Basic rundown is this:
- different subscription plans. Subscribe for just a month or two, or the whole year. I think it charges my card 13$ a month. Prices vary on what plan you have. Better plan = better commo.

-With the basic plan, I have THREE, and only three unlimited presets. Presets you define in your account online through a webpage, then you sync your inreach to your account via a cable.... kinda like a smart phone. With these three texts, I can text my wife as much as i want. Personally, I use, "Everythings ok", "going to bed for the night"... and "heading home".

- When you text, it sends a link to your exact map location to the whoever your texting. So my wife knows EXACTLY where i'm at, and I don't have to argue with her over how to read a map.

- With the basic plan you have 10 free texts a month. These 10 texts can be anything you like. There are other texts you can define in your account, that are not part of your 3 unlimited. For me, "Mess of success" is one of those, and it almost never gets sent.
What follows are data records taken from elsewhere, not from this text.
(** *** The health monitor *)

(** [handleHeartbeatTimeout] is synchronous. *)
Definition handleHeartbeatTimeout (now : Z) (s : t) : t :=
  if negb (STATES.eqb (FuelStateMachine.currentState (machine s))
                      REFILL_OP_ERROR)
  then
    on_machine
      (FuelStateMachine.transition now REFILL_OP_ERROR
         (Some [("reason", str "Heartbeat timeout")])
         (Some "System heartbeat timeout detected")) s
  else s.

Definition handleNozzleTimeout : Async unit :=
  s ← get;
  if STATES.eqb (FuelStateMachine.currentState (machine s)) REFILL_PROGRESS
  then
    setSolenoidState false;;
    s ← get;
    transition REFILL_INTERRUPT
      (Some [("reason", str "Nozzle timeout");
             ("lastReading", num (currentReading s))])
      (Some "Nozzle communication timeout during refill")
  else ret tt.

Definition handleAppTimeout : Async unit :=
  s ← get;
  if STATES.eqb (FuelStateMachine.currentState (machine s)) REFILL_PROGRESS
  then
    modify (set_messageToApp "App communication timeout");;
    modify (fun s => set_refillEndReason (messageToApp s) s);;
    setSolenoidState false;;
    rfid_stop;;
    transition REFILL_LAST_METER_READ
      (Some [("reason", str "App timeout")])
      (Some "App communication timeout during refill")
  else ret tt.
- The backend on your account has a map you can share with family or friends if you want... on facebook no less. Each text you send marks your location on this map. You can Passwords this map, since you probably don't want to tell the world where your hunting.

-You usually have to wait a few minutes to get a GPS fix before sending a text. I find the text sends faster this way.

- You can get a basic and expanded weather report via the inrieach mini. It's acutally pretty cool. After 2 or 3 years of usage, i finally used it over opening week this last turkey hunt. It's awesome having an entire weeks forcast for where i'm at, at my finger tips. Have yet to look and see how much that cost me. Can't say I care, it was too freaking cool.

- I've rarely NOT got a sat fix, but it has happened once with heavy cloud cover once.... i think. I can say for certain if you enter a deep and steep walled drainage , you won't get a GPS fix. You'll have to climb your butt out first.

- I've used the SOS function ONCE, and it was to summon help for some car that ran off highway 6 towards the coal mine area. No cell phone coverage. I suppose I could have just driven up the hill, but I didn't feel right leaving the scene. That and I was curious as to how this fancy gadget of mine worked. It actuallly worked out pretty well. Its part of your subscription plan, there's a call /monitor center thats manned 24/7. You hit that SOS, they send help, and they'll try and call you later by voice.

- You can recieve texts quite well, if there's an emergency at home, or your buddy can't make it back, you will get the text.

Ok.. thats enough typing. By now your probably sold anyway.

One tip..... battery life, if you leave it on.. is maybe 2 or 3 days? I leave mine off, and turn it on only when i'm either checking or sending messages.


----------



## DIRTYS6X6 (May 19, 2021)

Thank you lone . Good information im still looking through some differnt options.


----------



## jhatch4 (May 14, 2016)

Upvote here for the InReach device. The basic plan has worked well for me and gives me and my wife peace of mind during hunting season. The only time I came close to using the SOS button was when we we’re hiking down Mt Peale. A guy with us had his legs turn to jello on the hike down. We finally got him down a few hours later, but the button almost got used. I was glad we had it with us.


----------